- **Action item**
Set out exactly every line of the entries below, starting at the line that holds "RTS_TRACE_CAPACITY := 64;" and stopping after the line that holds "#[export] Instance fp_config_ok".

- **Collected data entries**
.....
(** The weights after [forecast]. *)
Definition forecast_weights (f : failures) (x : weights) : weights :=
  normalize (handlers f x).

(** [weightedSum / usedWeightSum] at a step for which only the regression
    has a prediction: [weightedSum] is [0 + weight * prediction] and
    [usedWeightSum] is [0 + weight]. *)
Definition regression_share (x : weights) (prediction : number A) : number A :=
  div A (add A (lit_0 A) (mul A (linearRegression x) prediction))
        (add A (lit_0 A) (linearRegression x)).

End Weights.

Arguments linearRegression {A}.
Arguments exponentialSmoothing {A}.
Arguments autoRegression {A}.

(** ** Over the rationals: the ensemble above *)

Definition of_model (x : ModelEnsemble.weights) : weights exact :=
  Build_weights exact
    (ModelEnsemble.w_linearRegression x)
    (ModelEnsemble.w_exponentialSmoothing x)
    (ModelEnsemble.w_autoRegression x).

Definition is_none {T : Type} (o : option T) : bool :=
  match o with Some _ => false | None => true end.

(** The steps of [trainAll(data)] that throw. *)
Definition train_failures (sqrt : Q -> Q) (e : ModelEnsemble.t) (data : list Q)
  : failures :=
  {| lr_fails :=
       is_none (LinearRegression.train (ModelEnsemble.linearRegression e)
                  (map of_nat (seq 0 (length data))) data);
     es_fails :=
       is_none (ExponentialSmoothing.fit (ModelEnsemble.exponentialSmoothing e) data);
     ar_fails :=
       negb (snd (AutoRegression.fit sqrt (ModelEnsemble.autoRegression e) data)) |}.

(** The steps of [forecast(history, steps)] that throw. *)
Definition forecast_failures (e : ModelEnsemble.t) (history : list Q) (steps : nat)
  : failures :=
  {| lr_fails :=
       is_none (LinearRegression.predict (ModelEnsemble.linearRegression e)
                  (map (fun i => (of_nat (length history) - 1 + of_nat i + 1)%Q)
                       (seq 0 steps)));
     es_fails :=
       is_none (ExponentialSmoothing.forecast (ModelEnsemble.exponentialSmoothing e) steps);
     ar_fails :=
       is_none (AutoRegression.forecast (ModelEnsemble.autoRegression e) history steps) |}.

Lemma trainAll_refines (sqrt : Q -> Q) (e e' : ModelEnsemble.t) (data : list Q) :
  ModelEnsemble.trainAll sqrt e data = Some e' ->
  of_model (ModelEnsemble.w e') =
    trainAll_weights exact (train_failures sqrt e data) (of_model (ModelEnsemble.w e)).
Proof.
  unfold ModelEnsemble.trainAll, trainAll_weights, train_failures.
  destruct (Nat.ltb (length data) 10); [discriminate|].
  cbn [es_fails ar_fails].
  destruct (ExponentialSmoothing.fit _ data) as [es|];
    destruct (AutoRegression.fit sqrt _ data) as [ar [|]];
    intros [= <-]; reflexivity.
Qed.

Lemma predictions_refines (e : ModelEnsemble.t) (history : list Q) (steps : nat) :
  of_model (snd (ModelEnsemble.predictions e history steps)) =
    handlers exact (forecast_failures e history steps) (of_model (ModelEnsemble.w e)).
Proof.
  unfold ModelEnsemble.predictions, forecast_failures, handlers.
  cbn [lr_fails es_fails ar_fails].
  destruct (LinearRegression.predict _ _);
    destruct (ExponentialSmoothing.forecast _ _);
    destruct (AutoRegression.forecast _ _ _); reflexivity.
Qed.
(** The anchor of a pattern, [word] starting at the [@]. *)
Definition pattern_anchor (word : string) (tp : trace_params) (j : Z)
  : res trace_params :=
  if Ascii.eqb (deref word) "@" then
    let end_ := skip 1 word in
    let j := match kstrtouint E end_ with Some x => x | None => j end in
    if negb (Ascii.eqb (deref end_) nul)
       && negb (Ascii.eqb (deref end_) (ascii_of_nat 10)) then Err Inval
    else if negb (Z.land j 7 =? 0) then Err Inval
    else
      let j := j / 8 in
      if j <? skip_ofst tp then Err Inval         (* overlaps earlier pattern *)
      else if u32 (j - skip_ofst tp) >? 31 then Err Inval   (* skip too big *)
      else Ok (with_skip_len tp (u32 (j - skip_ofst tp) mod 2 ^ 8))
  else Ok tp.

(** A word that is a trace pattern. *)
Definition parse_pattern (word : string) (tp : trace_params) (i : Z)
  : res (trace_params * Z) :=
  let* tp := (if negb (i =? 0) then                   (* split pattern *)
                if negb (skip_len tp =? 0)
                then Err Inval                        (* too many splits *)
                else Ok (with_skip_ofst tp (Z.quot i 16 mod 2 ^ 8))
              else Ok tp) in
  let dp := Z.quot i 8 in
  let mp := Z.quot i 8 in
  let j := u32 i in
  let* (word, d, dp, i) := parse_data word (data tp) dp i in
  let* (word, m, mp, j) := pattern_mask word (mask tp) mp i j in
  let* tp := pattern_anchor word (with_data tp d m) j in
  if negb (Z.rem i 8 =? 0) then
    let sh := (8 - Z.rem i 8) * 4 in
    let d := store d dp (u32 (Z.shiftl (load d dp) sh)) in
    let m := store m mp (u32 (Z.shiftl (load m mp) sh)) in
    Ok (with_data tp d m, Z.land (i + 15) (Z.lnot 15))   (* 8-byte align *)
  else Ok (tp, i).

(** An interface word: [word[n]] must be a digit 0..3 and end the word. *)
Definition port_digit (word : string) (n : nat) : res Z :=
  let c := char_at word n in
  if (code c <? 48) || (code c >? 51)
     || negb (Ascii.eqb (char_at word (S n)) nul)
  then Err Inval else Ok (code c - 48).
(** ** The viewer selector *)

Section selector_facts.
Implicit Types (selectedDocs : list Document.t) (doc d : Document.t).

Local Abbreviation same_id doc := (λ d : Document.t, Document.id d = Document.id doc).

Lemma NoDup_fmap_filter {A B} (f : A -> B) (P : A -> Prop)
    `{∀ x, Decision (P x)} (l : list A) :
  NoDup (f <$> l) -> NoDup (f <$> filter P l).
Proof.
  induction l as [|x l IH]; simpl; [done|].
  rewrite NoDup_cons. intros [Hx Hl]. rewrite filter_cons.
  case_decide; [|by apply IH]. simpl. apply NoDup_cons. split; [|by apply IH].
  intros Hin. apply Hx. apply list_elem_of_fmap in Hin as (y & -> & Hy).
  apply list_elem_of_filter in Hy as [_ Hy]. by apply list_elem_of_fmap_2.
Qed.

(** [toggleDocument] keeps the selection within its bounds: from at most
    three documents with different ids it gives at most three documents
    with different ids. *)
Theorem toggleDocument_bounds selectedDocs doc :
  NoDup (Document.id <$> selectedDocs) ->
  (length selectedDocs <= 3)%nat ->
  NoDup (Document.id <$> toggleDocument selectedDocs doc)
  /\ (length (toggleDocument selectedDocs doc) <= 3)%nat.
Proof.
  intros Hnd Hlen. unfold toggleDocument.
  case_bool_decide as Hfound.
  - split; [by apply NoDup_fmap_filter|].
    pose proof (length_filter (λ d, Document.id d ≠ Document.id doc) selectedDocs).
    lia.
  - case_bool_decide as Hroom; [|done]. split.
    + rewrite fmap_app. apply NoDup_app. split; [done|]. split.
      * intros x Hx Hdoc. apply list_elem_of_singleton in Hdoc. subst x.
        apply Hfound. apply list_elem_of_fmap in Hx as (d & Hd & Hin).
        apply Exists_exists. by exists d.
      * apply NoDup_singleton.
    + rewrite length_app. simpl. lia.
Qed.

Lemma toggleDocument_bounds_witness :
  let selectedDocs := [Document.mk "d1" "A" "a" []; Document.mk "d2" "B" "b" []] in
  let doc := Document.mk "d3" "C" "c" [] in
  NoDup (Document.id <$> toggleDocument selectedDocs doc)
  /\ (length (toggleDocument selectedDocs doc) <= 3)%nat.
Proof.
  apply (toggleDocument_bounds
           [Document.mk "d1" "A" "a" []; Document.mk "d2" "B" "b" []]
           (Document.mk "d3" "C" "c" [])).
  - apply (bool_decide_unpack _). reflexivity.
  - simpl. lia.
Defined.

(** What a toggle does: afterwards the document's id is selected exactly
    when it was not before and fewer than three documents were selected;
    the documents with another id stay as they were, selected or not. *)
Theorem toggleDocument_effect selectedDocs doc :
  (Exists (same_id doc) (toggleDocument selectedDocs doc)
   <-> ¬ Exists (same_id doc) selectedDocs /\ (length selectedDocs < 3)%nat)
  /\ ∀ d, Document.id d ≠ Document.id doc ->
          (d ∈ toggleDocument selectedDocs doc <-> d ∈ selectedDocs).
Proof.
  unfold toggleDocument. case_bool_decide as Hfound.
  - split.
    + split; [|tauto]. intros Hex. apply Exists_exists in Hex as (d & Hd & Hid).
      by apply list_elem_of_filter in Hd as [Hne _].
    + intros d Hd. rewrite list_elem_of_filter. tauto.
  - case_bool_decide as Hroom.
    + split.
      * split; [done|]. intros _. apply Exists_app. right. by constructor.
      * intros d Hd. rewrite elem_of_app, list_elem_of_singleton.
        split; [|tauto]. intros [?| ->]; done.
    + split; [|done]. split; [done | tauto].
Qed.

Lemma selector_step_length selectedDocs e selectedDocs' :
  (length selectedDocs <= 1)%nat ->
  selector_step selectedDocs e = Some selectedDocs' ->
  (length selectedDocs' <= 1)%nat.
Proof.
  intros Hlen. destruct e as [doc|]; simpl.
  - case_bool_decide as Hshown; [done|].
    destruct selectedDocs; [|simpl in Hshown; lia]. simpl.
    intros [= <-]. simpl. lia.
  - case_bool_decide; [|done]. intros [= <-]. simpl. lia.
Qed.

(** Through the selector's own controls the viewer is never opened on
    more than one document: once a document is selected the component
    shows the viewer in place of the grid, and the viewer can only be
    closed, which empties the selection. *)
Theorem selector_run_single es selectedDocs :
  selector_run [] es = Some selectedDocs ->
  (length selectedDocs <= 1)%nat.
Proof.
  assert (∀ start, (length start <= 1)%nat ->
            selector_run start es = Some selectedDocs ->
            (length selectedDocs <= 1)%nat) as Hgen.
  { induction es as [|e es IH]; intros start Hlen; simpl.
    - by intros [= <-].
    - destruct (selector_step start e) as [next|] eqn:Hstep; [|done].
      apply IH. by eapply selector_step_length. }
  apply Hgen. simpl. lia.
Qed.
(* ===== verification/_CoqProject ===== *)
-Q . S2P
Prelude.v
Config.v
Machine.v
Links.v
Types.v
IntrusiveList.v
Time.v
KernelLists.v
ReadyQueue.v
DelayQueue.v
HostPort.v
Ring.v
Diagnostics.v
TaskPool.v
Snapshot.v
Policy.v
PolicySpec.v
PolicyOrder.v
WaitObject.v
Scheduler.v
SwitchSpec.v
KernelSpec.v
StoreCheck.v
TaskApi.v
TaskApiSpec.v
Blocking.v
Semaphore.v
SemaphoreSpec.v
Inheritance.v
Mutex.v
MutexSpec.v
SystemSpec.v
SystemCheck.v
MutexCalls.v
MutexRelease.v
Dispatch.v
CallbackQueue.v
TimerQueue.v
Timer.v
TimerManager.v
TimerValidate.v
KernelTime.v
TickSpec.v
ServiceWake.v
TimerSteps.v
ServiceRest.v
TimerExpiry.v
TimeSlice.v
TickAdvance.v
TimerCalls.v
TimerService.v
Power.v
Init.v
InvariantCheck.v
Cortex.v
CortexPort.v
CortexSpec.v
CortexFrame.v
S32K148.v
CriticalPort.v
TargetSpec.v
CortexStart.v
CortexStartSpec.v
Scenario.v
RunCheck.v
TimerCheck.v
BoardCheck.v
(* ===== verification/Config.v ===== *)
(** * Build configuration

    The options an application selects in its rts_config.h, with the checks
    include/rts/rts_types.h and kernel/config_internal.h make on them at compile time, and
    the configurations the repository ships under tests/. *)

From S2P Require Import Prelude.

Inductive rts_policy_kind_t :=
  | RTS_POLICY_KIND_FIXED_PRIORITY
  | RTS_POLICY_KIND_RMS
  | RTS_POLICY_KIND_EDF.

#[export] Instance rts_policy_kind_eq_dec : EqDecision rts_policy_kind_t.
Proof. solve_decision. Defined.

(** The preprocessor selects exactly one of the three policies, so the three
    selectors RTS_POLICY_FIXED_PRIORITY, RTS_POLICY_RMS and RTS_POLICY_EDF are
    one member here.  [SIZE_MAX] and [UINTPTR_MAX] belong to the compiler. *)
Class Config := {
  RTS_MAX_TASKS : Z;
  RTS_MAX_TIMERS : Z;
  RTS_TIMER_SERVICE_PRIORITY : Z;
  RTS_TIMER_SERVICE_STACK_SIZE_BYTES : Z;
  RTS_TIMER_CALLBACK_QUEUE_CAPACITY : Z;
  RTS_PRIORITY_COUNT : Z;
  RTS_TICK_RATE_HZ : Z;
  RTS_ENABLE_TICKLESS_IDLE : bool;
  RTS_TICKLESS_MAX_SLEEP_TICKS : Z;
  RTS_POLICY : rts_policy_kind_t;
  RTS_ENABLE_TIME_SLICING : bool;
  RTS_TIME_SLICE_TICKS : Z;
  RTS_ENABLE_ASSERTIONS : bool;
  RTS_ENABLE_DIAGNOSTICS : bool;
  RTS_ENABLE_TRACE : bool;
  RTS_ENABLE_STACK_GUARDS : bool;
  RTS_ENABLE_STACK_WATERMARK : bool;
  RTS_ENABLE_RUNTIME_STATS : bool;
  RTS_ENABLE_INVARIANT_CHECKS : bool;
  RTS_TRACE_CAPACITY : Z;
  RTS_STACK_GUARD_SIZE_BYTES : Z;
  RTS_IDLE_STACK_SIZE_BYTES : Z;
  RTS_MAX_MUTEXES_PER_TASK : Z;
  SIZE_MAX : Z;
  UINTPTR_MAX : Z
}.

(** Public constants of include/rts/rts_types.h. *)
Definition RTS_TASK_STACK_ALIGNMENT : Z := 16.
Definition RTS_DELAY_MAX : Z := 2147483647.
Definition RTS_WAIT_FOREVER : Z := UINT32_MAX.
Definition RTS_IDLE_PRIORITY : Z := 0.

Section derived.
Context `{Config}.

(** Conversions to size_t and uintptr_t wrap. *)
Definition size_t (x : Z) : Z := x mod (SIZE_MAX + 1).
Definition uintptr_t (x : Z) : Z := x mod (UINTPTR_MAX + 1).

Definition RTS_SCHEDULABLE_TASK_CAPACITY : Z := RTS_MAX_TASKS + 2.
Definition RTS_READY_BITMAP_WORD_BITS : Z := 32.
Definition RTS_READY_BITMAP_WORDS : Z :=
  (RTS_PRIORITY_COUNT + RTS_READY_BITMAP_WORD_BITS - 1) / RTS_READY_BITMAP_WORD_BITS.
End derived.

(** The #error and _Static_assert conditions.  The last two say that the
    sizes fit the machine the kernel is compiled for. *)
Class ConfigOk (C : Config) : Prop := {
  cfg_tasks : 1 ≤ RTS_MAX_TASKS;
  cfg_timers : 1 ≤ RTS_MAX_TIMERS;
  cfg_service_priority : 1 ≤ RTS_TIMER_SERVICE_PRIORITY < RTS_PRIORITY_COUNT;
  cfg_service_stack : 1 ≤ RTS_TIMER_SERVICE_STACK_SIZE_BYTES;
  cfg_service_stack_aligned :
    RTS_TIMER_SERVICE_STACK_SIZE_BYTES mod RTS_TASK_STACK_ALIGNMENT = 0;
  cfg_callback_queue : RTS_MAX_TIMERS ≤ RTS_TIMER_CALLBACK_QUEUE_CAPACITY;
  cfg_priorities : 2 ≤ RTS_PRIORITY_COUNT ≤ 256;
  cfg_tick_rate : 1 ≤ RTS_TICK_RATE_HZ;
  cfg_max_sleep : 1 ≤ RTS_TICKLESS_MAX_SLEEP_TICKS ≤ 2147483647;
  cfg_slice : RTS_ENABLE_TIME_SLICING = true → 1 ≤ RTS_TIME_SLICE_TICKS;
  cfg_slice_fits : is_u32 RTS_TIME_SLICE_TICKS;
  cfg_trace : RTS_ENABLE_TRACE = true → 1 ≤ RTS_TRACE_CAPACITY;
  cfg_guard : RTS_ENABLE_STACK_GUARDS = true → 4 ≤ RTS_STACK_GUARD_SIZE_BYTES;
  cfg_idle_stack : 1 ≤ RTS_IDLE_STACK_SIZE_BYTES;
  cfg_mutexes : 1 ≤ RTS_MAX_MUTEXES_PER_TASK;
  cfg_rms_ranks : RTS_POLICY = RTS_POLICY_KIND_RMS →
    RTS_MAX_TASKS + 1 < RTS_PRIORITY_COUNT ∧ RTS_MAX_TASKS < RTS_TIMER_SERVICE_PRIORITY;
  cfg_size_max : RTS_MAX_TASKS + 2 < SIZE_MAX ∧ RTS_MAX_TIMERS < SIZE_MAX;
  cfg_uintptr_max : 65536 ≤ UINTPTR_MAX
}.

(** tests/config/rts_config.h and its RMS and EDF variants, on a 64-bit host. *)
Definition tests_config (policy : rts_policy_kind_t) : Config := {|
  RTS_MAX_TASKS := 8;
  RTS_MAX_TIMERS := 8;
  RTS_TIMER_SERVICE_PRIORITY := 63;
  RTS_TIMER_SERVICE_STACK_SIZE_BYTES := 512;
  RTS_TIMER_CALLBACK_QUEUE_CAPACITY := 8;
  RTS_PRIORITY_COUNT := 65;
  RTS_TICK_RATE_HZ := 1000;
  RTS_ENABLE_TICKLESS_IDLE := true;
  RTS_TICKLESS_MAX_SLEEP_TICKS := 60000;
  RTS_POLICY := policy;
  RTS_ENABLE_TIME_SLICING := true;
  RTS_TIME_SLICE_TICKS := 10;
  RTS_ENABLE_ASSERTIONS := true;
  RTS_ENABLE_DIAGNOSTICS := true;
  RTS_ENABLE_TRACE := true;
  RTS_ENABLE_STACK_GUARDS := true;
  RTS_ENABLE_STACK_WATERMARK := true;
  RTS_ENABLE_RUNTIME_STATS := true;
  RTS_ENABLE_INVARIANT_CHECKS := true;
  RTS_TRACE_CAPACITY := 64;
  RTS_STACK_GUARD_SIZE_BYTES := 16;
  RTS_IDLE_STACK_SIZE_BYTES := 256;
  RTS_MAX_MUTEXES_PER_TASK := 8;
  SIZE_MAX := 18446744073709551615;
  UINTPTR_MAX := 18446744073709551615
|}.

#[export] Instance tests_config_ok policy : ConfigOk (tests_config policy).
Proof. split; cbn; unfold is_u32, UINT32_MAX; try lia; done. Qed.

(** The three builds of the tests, for the examples that evaluate the model. *)
Definition fp_config : Config := tests_config RTS_POLICY_KIND_FIXED_PRIORITY.
Definition rms_config : Config := tests_config RTS_POLICY_KIND_RMS.
Definition edf_config : Config := tests_config RTS_POLICY_KIND_EDF.
#[export] Instance fp_config_ok : ConfigOk fp_config := tests_config_ok _.
#[export] Instance rms_config_ok : ConfigOk rms_config := tests_config_ok _.
#[export] Instance edf_config_ok : ConfigOk edf_config := tests_config_ok _.

(** Addresses the linker chooses: the stacks of the two private tasks, their
    entry functions and the function a task returns into. *)
Class Layout := {
  addr_idle_stack : Z;
  addr_timer_service_stack : Z;
  addr_idle_entry : Z;
  addr_timer_service_entry : Z;
  addr_return_trap : Z
}.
.....
- **Answer for this exercise**
  RTS_TRACE_CAPACITY := 64;
  RTS_STACK_GUARD_SIZE_BYTES := 16;
  RTS_IDLE_STACK_SIZE_BYTES := 256;
  RTS_MAX_MUTEXES_PER_TASK := 8;
  SIZE_MAX := 18446744073709551615;
  UINTPTR_MAX := 18446744073709551615
|}.

#[export] Instance tests_config_ok policy : ConfigOk (tests_config policy).
Proof. split; cbn; unfold is_u32, UINT32_MAX; try lia; done. Qed.

(** The three builds of the tests, for the examples that evaluate the model. *)
Definition fp_config : Config := tests_config RTS_POLICY_KIND_FIXED_PRIORITY.
Definition rms_config : Config := tests_config RTS_POLICY_KIND_RMS.
Definition edf_config : Config := tests_config RTS_POLICY_KIND_EDF.
#[export] Instance fp_config_ok : ConfigOk fp_config := tests_config_ok _.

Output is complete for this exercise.